Gippsland the honey hub?

Heidi Kraak

The potential to establish Gippsland as a destination for bioactive honey will be the topic of a presentation at the next meeting of the Latrobe Valley Beekeepers Association.

Grand Ridge Propogation Nursery’s Rob Waddell will discuss how Gippslanders could invest in Leptospermum – the genus of trees and shrubs responsible for the production of bioactive honeys, such as medicinal Manuka honey – and establish a vegetation belt to produce their own bioactive honey.

Latrobe Valley Beekeepers Association communications manager Brooke Bridge said Mr Waddell had developed a range of Leptospermum tea trees that flowered all year round, which would allow beekeepers to produce bioactive honey at all times of the year.

“There is a potential opportunity for farmers to hook in with a beekeeper and it could be profitable for both of them,” she said.

“You can grow the tea trees on land that is unproductive.

“I like the idea of establishing Gippsland as a place for Manuka honey.”

The association holds monthly meetings on a different topic every month at the Moe library from 7pm, and livestreams the meetings from the Facebook page with thousands of viewers from all over the country.

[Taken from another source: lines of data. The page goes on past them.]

(** One call of [step]: it returns, it keeps the invariant, and its answer
    tells what it found. *)
Lemma step_spec h e :
  engine_ok e ->
  exists r e' rs,
    Engine.step h e = Ok (r, e') /\
    performed (Engine.wave e) rs /\ Engine.wave e' = removals (Engine.wave e) rs /\
    engine_ok e' /\ same_config (Engine.propagator e) (Engine.propagator e') /\
    (r = failure -> exists j, zero_cell (Engine.wave e') j) /\
    (r = continue -> Propagator.stackSize (Engine.propagator e') = 0) /\
    (r = success -> fst (Engine.select h e) = -1 /\ e' = snd (Engine.select h e)) /\
    (h <> scanline_h -> r <> failure -> forall j, ~ zero_cell (Engine.wave e') j) /\
    ((forall i, 0 <= i < Wave.size (Engine.wave e) ->
        is1 (Wave.getRemainingCount (Engine.wave e) i) = true) -> r = success) /\
    (fst (Engine.select h e) = -2 -> r = failure).
Proof.
  intros (Htr & Hsv & Hcur). pose proof Htr as (Hs & Hc & _).
  pose proof (select_spec h e Hs Hcur) as Hsel. cbv zeta in Hsel.
  unfold Engine.step. destruct (Engine.select h e) as [c e1]. simpl in Hsel.
  destruct Hsel as (Ew & Ep & Hcur1 & Hm2 & Hopen & Hall & Hfull). simpl.
  destruct (Z.eqb_spec c (-1)) as [->|Hn1].
  { exists success, e1, []. rewrite Ew, Ep.
    assert (engine_ok e1) by (unfold engine_ok; by rewrite Ew, Ep).
    assert (h <> scanline_h -> success <> failure -> forall j, ~ zero_cell (Engine.wave e) j)
      by (intros Hh _; by apply Hfull).
    split_and!; try first [done | apply same_config_refl]. }
  destruct (Z.eqb_spec c (-2)) as [->|Hn2].
  { exists failure, e1, []. rewrite Ew, Ep.
    assert (engine_ok e1) by (unfold engine_ok; by rewrite Ew, Ep).
    assert (exists j, zero_cell (Engine.wave e) j) by (by apply Hm2).
    assert ((forall i, 0 <= i < Wave.size (Engine.wave e) ->
              is1 (Wave.getRemainingCount (Engine.wave e) i) = true) -> failure = success).
    { intros Ha. specialize (Hall Ha). done. }
    split_and!; try first [done | apply same_config_refl]. }
  destruct (Hopen Hn1 Hn2) as (Hci & H0 & H1).
  rewrite Ew.
  destruct (collapse_open (Engine.wave e) c (Engine.rng e1) Hs Hc Hci H0 H1)
    as (sel & -> & Hsel & Hg).
  destruct (Z.eqb_spec sel (-1)) as [->|_]; [lia|].
  set (ts := filter (fun q => q <> sel) (Wave.getPossiblePatterns (Engine.wave e) c)).
  destruct (collapse_count (Engine.wave e) c sel Hs Hc Hci Hsel Hg) as [Hperf1 Hone].
  fold ts in Hperf1, Hone. specialize (Hone Hs Htr).
  rewrite push_removed_eq. fold ts. rewrite Ep.
  set (w2 := removes (Engine.wave e) c ts) in *.
  assert (w2 = removals (Engine.wave e) (map (fun t => (c, t)) ts)) as Ew2
    by apply removes_removals.
  pose proof (removals_static (Engine.wave e) (map (fun t => (c, t)) ts)) as Hst.
  rewrite <- Ew2 in Hst. destruct Hst as (_&_&_&_&_&_&Esz2&ET2).
  destruct (serves_slack_pushes ts (Engine.propagator e) w2 c) as [Hsv2 Hcfg2].
  { rewrite Ew2. pose proof (serves_slack_removals _ _ _ Hsv Hperf1) as Hsl.
    by rewrite length_map in Hsl. }
  { intros t [_ [Ht _]%possible_iff]%list_elem_of_filter. by rewrite ET2. }
  assert (shape w2) as Hs2 by (rewrite Ew2; by apply removals_shape).
  destruct (propagate_spec _ _ Hs2 Hsv2)
    as (p3 & w3 & ok & rs2 & -> & Hperf2 & Ew3 & Hsv3 & Hcfg3 & Hok & Hko).
  simpl.
  exists (if ok then continue else failure),
         (Engine.mk w3 p3 (snd (Random.next (Engine.rng e1))) (Engine.scanlineCursor e1)),
         (map (fun t => (c, t)) ts ++ rs2).
  assert (performed (Engine.wave e) (map (fun t => (c, t)) ts ++ rs2)) as Hperf.
  { apply performed_app. split; [done|]. by rewrite <- Ew2. }
  assert (w3 = removals (Engine.wave e) (map (fun t => (c, t)) ts ++ rs2)) as Ew3'.
  { rewrite removals_app, <- Ew2. done. }
  assert (tracked w3) as Htr3 by (rewrite Ew3'; by apply removals_tracked).
  simpl. split_and!; try done.
  - by eapply same_config_trans.
  - destruct ok; [done|]. intros _. by apply Hko.
  - destruct ok; [|done]. intros _. by apply Hok.
  - by destruct ok.
  - intros Hh Hr j Hz. destruct ok; [|done]. destruct (Hok eq_refl) as [_ Hback].
    specialize (Hback j Hz). destruct (decide (j = c)) as [->|Hne].
    + unfold zero_cell in Hback. congruence.
    + apply (Hfull Hh Hn2 j). unfold zero_cell in *. rewrite Ew2 in Hback.
      rewrite removals_count_other in Hback; [done|].
      intros j' t [t' [[= -> ->] _]]%list_elem_of_fmap. done.
  - intros Ha. specialize (Hall Ha). done.
Qed.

Ms Bridge said the club was in the process of searching for suitable clubrooms to expand their operations.

She said clubrooms would allow the association to conduct research with the likes of the CSIRO, provide certificate level courses on bee keeping, hold training sessions and markets and other events.

Ms Bridge said the group was also in the process of building a portable bee education trailer that would travel to different events, including the upcoming Rose Garden Festival in Morwell, to educate people on the importance of bees and beekeeping.

The Latrobe Valley Beekeepers Association is less than a year old and has more than 70 members.